Problem statement:
Each line starting at the one that contains "apply Forall_forall. intros v" and ending at the one that contains "pose proof (parse_fields_tokens" must be returned exactly, and the rest of the listing is left out.

Records:
------
Lemma value_tokens_head v : ∃ t r, value_tokens v = t :: r ∧ t ≠ TPunct "]"%char.
Proof. destruct v as [|[]|z|s|l|d]; cbn; eauto. destruct (startswith s "$"); eauto. Qed.
Lemma value_tokens_pos v : 0 < length (value_tokens v).
Proof. destruct (value_tokens_head v) as (t & r & -> & _). cbn. lia. Qed.

Lemma field_tokens_cons k v d : field_tokens ((k, v) :: d) = TWord k :: TPunct ":" :: value_tokens v ++ field_tokens d.
Proof. done. Qed.

Lemma parse_values_tokens l : Forall value_parses l → ∀ n rest, length (concat (value_tokens <$> l)) < n →
  parse_values n (concat (value_tokens <$> l) ++ TPunct "]" :: rest) = Some (gvalue_of written <$> l, rest).
Proof.
  induction 1 as [|v l Hv _ IH]; intros [|n] rest Hn; [cbn in Hn; lia|done|cbn in Hn; lia|].
  cbn in Hn. rewrite length_app in Hn. cbn [fmap list_fmap concat parse_values]. rewrite <-app_assoc.
  rewrite decide_False.
  - pose proof (value_tokens_pos v). rewrite Hv by lia. cbn. fold (value_tokens <$> l). rewrite IH; [done|]. unfold fmap in *. lia.
  - destruct (value_tokens_head v) as (t & r & -> & Ht). cbn. congruence.
Qed.
Lemma parse_fields_tokens c d : Forall (λ kv, is_name kv.1 = true ∧ value_parses kv.2) d →
  ∀ n rest, length (field_tokens d) < n →
  parse_fields n (text1 c) (field_tokens d ++ TPunct c :: rest) = Some (arguments_of written d, rest).
Proof.
  induction 1 as [|[k v] d [Hk Hv] _ IH]; intros [|n] rest Hn; [cbn in Hn; lia| |cbn in Hn; lia|].
  { cbn. by rewrite decide_True. }
  rewrite field_tokens_cons in *. cbn [length fst snd] in *. rewrite length_app in Hn.
  cbn [app parse_fields]. rewrite <-app_assoc, decide_True, Hv by (done || lia). cbn. by rewrite IH by lia.
Qed.

Lemma variable_value w : is_variable w = true → word_value w = Some (GVar w).
Proof. intros Hw. unfold word_value. by rewrite Hw. Qed.
Lemma number_value (z : Z) : word_value (pretty z) = Some (GInt (pretty z)).
Proof.
  unfold word_value. rewrite pretty_number. destruct (is_variable (pretty z)) eqn:Hv; [|done]. exfalso.
  unfold is_variable in Hv. destruct (strip_prefix "$" (pretty z)) as [t|] eqn:Ht; [|done]. apply strip_prefix_spec in Ht.
  pose proof (pretty_number z) as Hn. rewrite Ht in Hn. by vm_compute in Hn.
Qed.

Lemma parse_value_tokens v : plain_input v = true ∨ plain_value v = true → value_parses v.
Proof.
  induction v as [|b|z|s|l IH|d IH] using json_nested_ind; intros Hv [|n] rest Hn; cbn in Hn; try lia.
  - done.
  - by destruct b.
  - cbn. by rewrite number_value.
  - assert (plain_str s = true) as Hs by (by destruct Hv). unfold plain_str in Hs. cbn. destruct (startswith s "$"); [|done].
    by rewrite (variable_value _ Hs).
  - cbn. rewrite <-app_assoc. rewrite length_app in Hn. cbn in Hn. change ([TPunct "]"%char] ++ rest) with (TPunct "]"%char :: rest).
    pose proof (parse_values_tokens l) as Hl. cbn in Hl. unfold fmap in *. rewrite Hl; [done| |lia].
    apply Forall_forall. intros v Hin. eapply Forall_forall in IH; [|done]. apply IH.
    destruct Hv as [Hv|Hv]; cbn in Hv; apply forallb_Forall in Hv; eapply Forall_forall in Hv; try done; [|by right].
    destruct (is_dict_value v); auto.
  - cbn. rewrite <-app_assoc. rewrite length_app in Hn. cbn in Hn. change ([TPunct "}"%char] ++ rest) with (TPunct "}"%char :: rest).
    pose proof (parse_fields_tokens "}" d) as Hd. unfold field_tokens in Hd. cbn in Hd. unfold fmap in *.
    rewrite Hd; [done| |lia]. destruct Hv as [Hv|[=]]. cbn in Hv. apply forallb_Forall in Hv.
    apply Forall_forall. intros kv Hin. eapply Forall_forall in IH; [|done]. eapply Forall_forall in Hv; [|done].
    apply andb_true_iff in Hv as [Hk Hv]. split; [done|]. apply IH. by left.
Qed.

(** ** Query blocks *)

Definition key_tokens (key : string) : list token :=
  match strip_prefix "...on " key with Some t => [TWord "...on"; TWord t] | None => [TWord key] end.
Definition head_tokens (alias : option string) (key : string) : list token :=
  match alias with Some a => [TWord a; TPunct ":"%char] | None => [] end ++ key_tokens key.
Definition args_tokens (filters : list (string * json)) : list token :=
  match filters with [] => [] | _ => TPunct "(" :: field_tokens filters ++ [TPunct ")"%char] end.
(** The words of an entry of a dictionary, [sub] being those of its value, and the
    selection it means. *)
Definition entry_tokens (kv : string * json) (sub : list token) : list token :=
  if decide (kv.1 ∈ KEYWORDS_TO_SKIP) then [] else
  match kv.2 with
  | JNull => key_tokens kv.1
  | JDict v =>
      head_tokens (py_str <$> option_of v ALIAS_KEY) kv.1 ++
      (if only_alias v then [] else args_tokens (filters_of v) ++ TPunct "{" :: sub ++ [TPunct "}"%char])
  | _ => []
  end.
Fixpoint query_tokens (data : json) : list token :=
  match data with
  | JDict items => concat ((λ kv, entry_tokens kv (query_tokens kv.2)) <$> items)
  | _ => []
  end.
Definition entry_selections (kv : string * json) : list selection :=
  if decide (kv.1 ∈ KEYWORDS_TO_SKIP) then [] else
  match kv.2 with
  | JNull => [Sel None kv.1 [] []]
  | JDict v => [Sel (py_str <$> option_of v ALIAS_KEY) kv.1
                    (if only_alias v then [] else arguments_of written (filters_of v)) (selections_of written kv.2)]
  | _ => []
  end.
Definition query_lines (offset indentation : nat) (kv : string * json) : result (list string) :=
  if decide (kv.1 ∈ KEYWORDS_TO_SKIP) then mret [] else
  match kv.2 with
  | JNull => mret [indent offset +:+ kv.1]
  | JDict v =>
      if only_alias v then mret [indent offset +:+ key_str v kv.1] else
      head ← heading v kv.1;
      lines ← render_query_block kv.2 (offset + indentation) indentation;
      mret ((indent offset +:+ head) :: lines ++ [indent offset +:+ "}"])
  | _ => mret []
  end.

Lemma selections_of_dict items : selections_of written (JDict items) = concat (entry_selections <$> items).
Proof. induction items as [|[key v] items IH]; [done|]. rewrite fmap_cons. cbn [concat]. by rewrite <-IH. Qed.
Lemma render_query_block_dict items offset indentation :
  render_query_block (JDict items) offset indentation = (@concat _) <$> mapM (query_lines offset indentation) items.
Proof.
  induction items as [|[key v] items IH]; [done|].
  transitivity (lines ← query_lines offset indentation (key, v);
                rest ← (@concat _) <$> mapM (query_lines offset indentation) items; mret (lines ++ rest)).
  { cbn [render_query_block] in *. by rewrite IH. }
  cbn [mapM]. destruct (query_lines offset indentation (key, v)); [|done]. cbn.
  by destruct (mapM (query_lines offset indentation) items).
Qed.

(** The tests of [plain_query] on one entry *)
Definition plain_entry (kv : string * json) : bool :=
  bool_decide (kv.1 ∈ KEYWORDS_TO_SKIP) ||
  match kv.2 with
  | JNull => is_name kv.1
  | JDict v => plain_heading kv.1 v && (only_alias v || plain_query kv.2)
  | _ => true
  end.

Lemma name_key_tokens key : is_name key = true → key_tokens key = [TWord key].
Proof.
  unfold key_tokens. destruct (strip_prefix "...on " key) as [c|] eqn:Hc; [|done]. by apply strip_prefix_spec in Hc as ->.
Qed.
Lemma reads_field_name key : field_name key = true → reads key (key_tokens key).
Proof.
  unfold field_name. destruct (is_name key) eqn:Hn; intros Hk.
  { rewrite name_key_tokens by done. by apply reads_name. }
  rewrite orb_false_l in Hk. unfold key_tokens. destruct (strip_prefix "...on " key) as [c|] eqn:Hc; [|done].
  apply strip_prefix_spec in Hc as ->. apply (reads_delimited "...on" " "%char c [TWord "...on"] [TWord c]); [done|by apply reads_word|by apply reads_name].
Qed.
Lemma plain_heading_spec key v : plain_heading key v = true →
  (∃ a, option_of v ALIAS_KEY = Some (JStr a) ∧ is_name a = true ∧ is_name key = true ∨
        option_of v ALIAS_KEY = None ∧ field_name key = true) ∧
  filter_items v = Ok (filters_of v) ∧ forallb (λ kv, is_name kv.1 && plain_value kv.2) (filters_of v) = true.
Proof.
  unfold plain_heading, filters_of. rewrite andb_true_iff. intros [Ha Hf]. split; [|by destruct (filter_items v)].
  destruct (option_of v ALIAS_KEY) as [[]|]; try done; [|by exists ""; right]. exists s. left. by apply andb_true_iff in Ha as [? ?].
Qed.
Lemma reads_key_str key v : plain_heading key v = true → reads (key_str v key) (head_tokens (py_str <$> option_of v ALIAS_KEY) key).
Proof.
  intros ((a & [(Ha & Hn & Hk)|(Ha & Hk)]) & _)%plain_heading_spec; unfold key_str, head_tokens; rewrite Ha; cbn.
  - rewrite name_key_tokens by done. by apply (reads_key a key [TWord key]); [|apply reads_name].
  - by apply reads_field_name.
Qed.
(** A node of the tests of the SDK: what its update sends. *)
Example update_example :
  let attr name := attribute_schema name "Text" in
  let schema := mkBaseNodeSchema (NodeSchema [] None None None) None PRESENT "Location" None "Builtin" None
    [attr "name"; attr "description"; attr "type"] [relationship_schema "tags" "BuiltinTag"] [] in
  let data := JDict [("node", JDict [("__typename", JStr "BuiltinLocation"); ("id", JStr "llll"); ("display_label", JStr "dfw1");
    ("name", JDict [("value", JStr "DFW"); ("is_protected", JBool true); ("source", JDict [("id", JStr "cccc")])]);
    ("description", JDict [("value", JNull)]); ("type", JDict [("value", JStr "SITE")]);
    ("tags", JDict [("edges", JList [JDict [("node", JDict [("id", JStr "bbbb")])]])])])] in
  let nodes _ := mkSdkNode schema JNull "main" false JNull JNull JNull [] [] in
  let run (change : SdkNode → SdkNode) :=
    n ← node_init schema "main" data;
    input ← (generate_input_data nodes (λ _, "0") "" true false (change n) (mkClient new_store 0)).1;
    Ok (in_data input, in_variables input) in
  let set_value name v n :=
    n <| nd_attributes := match dict_get (nd_attributes n) name with
                          | Some a => dict_set (nd_attributes n) name (a <| at_value := SVal v |>) | None => nd_attributes n end |> in
  run id = Ok ([("tags", JList [JDict [("id", JStr "bbbb")]]); ("id", JStr "llll")], []) ∧
  run (set_value "name" (JStr "two 'words'")) =
    Ok ([("name", JDict [("value", JStr "$value_0")]); ("tags", JList [JDict [("id", JStr "bbbb")]]); ("id", JStr "llll")],
        [("value_0", JStr "two 'words'")]) ∧
  run (set_value "type" JNull) = run id.
Proof. by vm_compute. Qed.
(* ===== verification/SdkNodeFacts.v ===== *)
(** * Theorems about the nodes of the SDK

    The managers of relationships hold a set of ids; an update sends what differs from the
    data that were read; and what the server reads in a mutation is what the object holds. *)

From stdpp Require Import prelude strings pretty.
From Stdlib Require Import Ascii.
From S2P Require Import Prelude PyString PyDict SdkUtils HashModel IpNetwork IpText SdkSchema SdkStore SdkGraphql SdkGraphqlFacts SdkNode.

#[local] Open Scope nat_scope.

Lemma filter_all {A} (P : A → Prop) `{∀ x, Decision (P x)} (l : list A) : (∀ x, x ∈ l → P x) → filter P l = l.
Proof.
  induction l as [|y l IH]; intros HP; [done|]. rewrite filter_cons, decide_True by (apply HP; left).
  rewrite IH; [done|]. intros x Hx. apply HP. by right.
Qed.

(** ** The managers of relationships *)

Section manager.
Context (nodes : nat → SdkNode).
Implicit Types (m : RelationshipManager) (r : RelatedNode).

(** A related node with an id, which is a text *)
Definition id_text r : string := match related_id nodes r with JStr s => s | _ => "" end.
Definition has_id r : Prop := related_id nodes r = JStr (id_text r) ∧ id_text r ≠ "".
(** The data [d] are those of a node of id [x]. *)
Definition data_id (schema : RelationshipSchema) (d : RelData) (x : string) : Prop :=
  ∃ r, related_node schema None d = Ok r ∧ related_id nodes r = JStr x ∧ x ≠ "".
Definition ids m : list string := id_text <$> rm_peers m.
Definition manager_ok m : Prop := rm_initialized m = true ∧ Forall has_id (rm_peers m) ∧ NoDup (ids m).

Lemma truthy_text x : x ≠ "" → truthy_json (JStr x) = true.
Proof. intros Hx. cbn. by rewrite bool_decide_eq_false_2. Qed.
Lemma peer_ids_ok m : Forall has_id (rm_peers m) → peer_ids nodes m = JStr <$> ids m.
Proof.
  unfold peer_ids, ids. induction 1 as [|r l [Hr Hne] _ IH]; [done|]. rewrite !fmap_cons, filter_cons, Hr.
  rewrite decide_True by by apply truthy_text. by rewrite IH.
Qed.
Lemma id_in_text x l : id_in (JStr x) (JStr <$> l) = bool_decide (x ∈ l).
Proof.
  unfold id_in. induction l as [|y l IH]; [done|]. rewrite fmap_cons. cbn [existsb]. rewrite IH. cbn.
  apply eq_true_iff_eq. rewrite orb_true_iff, !bool_decide_eq_true, elem_of_cons. naive_solver.
Qed.

Lemma manager_add_run d x m : manager_ok m → data_id (rm_schema m) d x →
  ∃ r, id_text r = x ∧ has_id r ∧
    manager_add nodes d m =
      (Ok tt, if bool_decide (x ∈ ids m) then m else m <| rm_peers := rm_peers m ++ [r] |> <| rm_has_update := true |>).
Proof.
  intros (Hi & Hids & _) (r & Hr & Hid & Hne). exists r. unfold id_text, has_id, id_text. rewrite Hid. split_and!; [done..|].
  unfold manager_add, check_initialized. erewrite exec_step by (unfold mbind, exec_bind; cbn; rewrite Hi; done).
  erewrite exec_step by reflexivity. rewrite Hr. erewrite exec_step by reflexivity.
  rewrite Hid, truthy_text, peer_ids_ok, id_in_text by done. by destruct (bool_decide (x ∈ ids m)).
Qed.

Lemma list_find_text x l : list_find (λ y, py_eq (JStr x) y = true) (JStr <$> l) = prod_map id JStr <$> list_find (λ y, y = x) l.
Proof.
  induction l as [|y l IH]; [done|]. rewrite fmap_cons. cbn. destruct (decide (y = x)) as [->|Hne].
  - rewrite bool_decide_eq_true_2 by done. by rewrite decide_True.
  - rewrite bool_decide_eq_false_2 by done. rewrite decide_False by done. cbn in IH. rewrite IH.
    by destruct (list_find (λ y, y = x) l) as [[]|].
Qed.
Lemma manager_remove_run d x m : manager_ok m → data_id (rm_schema m) d x →
  manager_remove nodes d m =
    (Ok tt, match list_find (λ y, y = x) (ids m) with
            | None => m
            | Some (idx, _) => m <| rm_peers := delete idx (rm_peers m) |> <| rm_has_update := true |> end).
Proof.
  intros (Hi & Hids & _) (r & Hr & Hid & Hne). unfold manager_remove, check_initialized.
  erewrite exec_step by (unfold mbind, exec_bind; cbn; rewrite Hi; done).
  erewrite exec_step by reflexivity. rewrite Hr. erewrite exec_step by reflexivity.
  rewrite Hid, truthy_text, peer_ids_ok, list_find_text by done.
  destruct (list_find (λ y, y = x) (ids m)) as [[idx y]|] eqn:Hf; [|done]. cbn.
  apply list_find_Some in Hf as (Hy & -> & _). unfold ids in Hy. rewrite list_lookup_fmap in Hy.
  destruct (rm_peers m !! idx) as [peer|] eqn:Hp; [|done]. cbn in Hy. injection Hy as Hy.
  eapply Forall_lookup in Hids as [Hpid _]; [|done]. rewrite Hpid, Hy. cbn. by rewrite bool_decide_eq_true_2.
Qed.

(** The calls on a manager, and what they do to its ids: the abstract specification is a list
    of distinct ids with a flag. *)
Inductive manager_call := CAdd (d : RelData) | CExtend (l : list RelData) | CRemove (d : RelData).
Definition run_call (c : manager_call) : Exec RelationshipManager unit :=
  match c with CAdd d => manager_add nodes d | CExtend l => manager_extend nodes l | CRemove d => manager_remove nodes d end.
Inductive id_op := IAdd (x : string) | IRemove (x : string).
Definition id_step (s : list string * bool) (o : id_op) : list string * bool :=
  match o with
  | IAdd x => if decide (x ∈ s.1) then s else (s.1 ++ [x], true)
  | IRemove x => if decide (x ∈ s.1) then (filter (.≠ x) s.1, true) else s
  end.
Inductive call_means (schema : RelationshipSchema) : manager_call → list id_op → Prop :=
  | add_means d x : data_id schema d x → call_means schema (CAdd d) [IAdd x]
  | extend_means l xs : Forall2 (data_id schema) l xs → call_means schema (CExtend l) (IAdd <$> xs)
  | remove_means d x : data_id schema d x → call_means schema (CRemove d) [IRemove x].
------
Solution to this problem:
    apply Forall_forall. intros v Hin. eapply Forall_forall in IH; [|done]. apply IH.
    destruct Hv as [Hv|Hv]; cbn in Hv; apply forallb_Forall in Hv; eapply Forall_forall in Hv; try done; [|by right].
    destruct (is_dict_value v); auto.
  - cbn. rewrite <-app_assoc. rewrite length_app in Hn. cbn in Hn. change ([TPunct "}"%char] ++ rest) with (TPunct "}"%char :: rest).
    pose proof (parse_fields_tokens "}" d) as Hd. unfold field_tokens in Hd. cbn in Hd. unfold fmap in *.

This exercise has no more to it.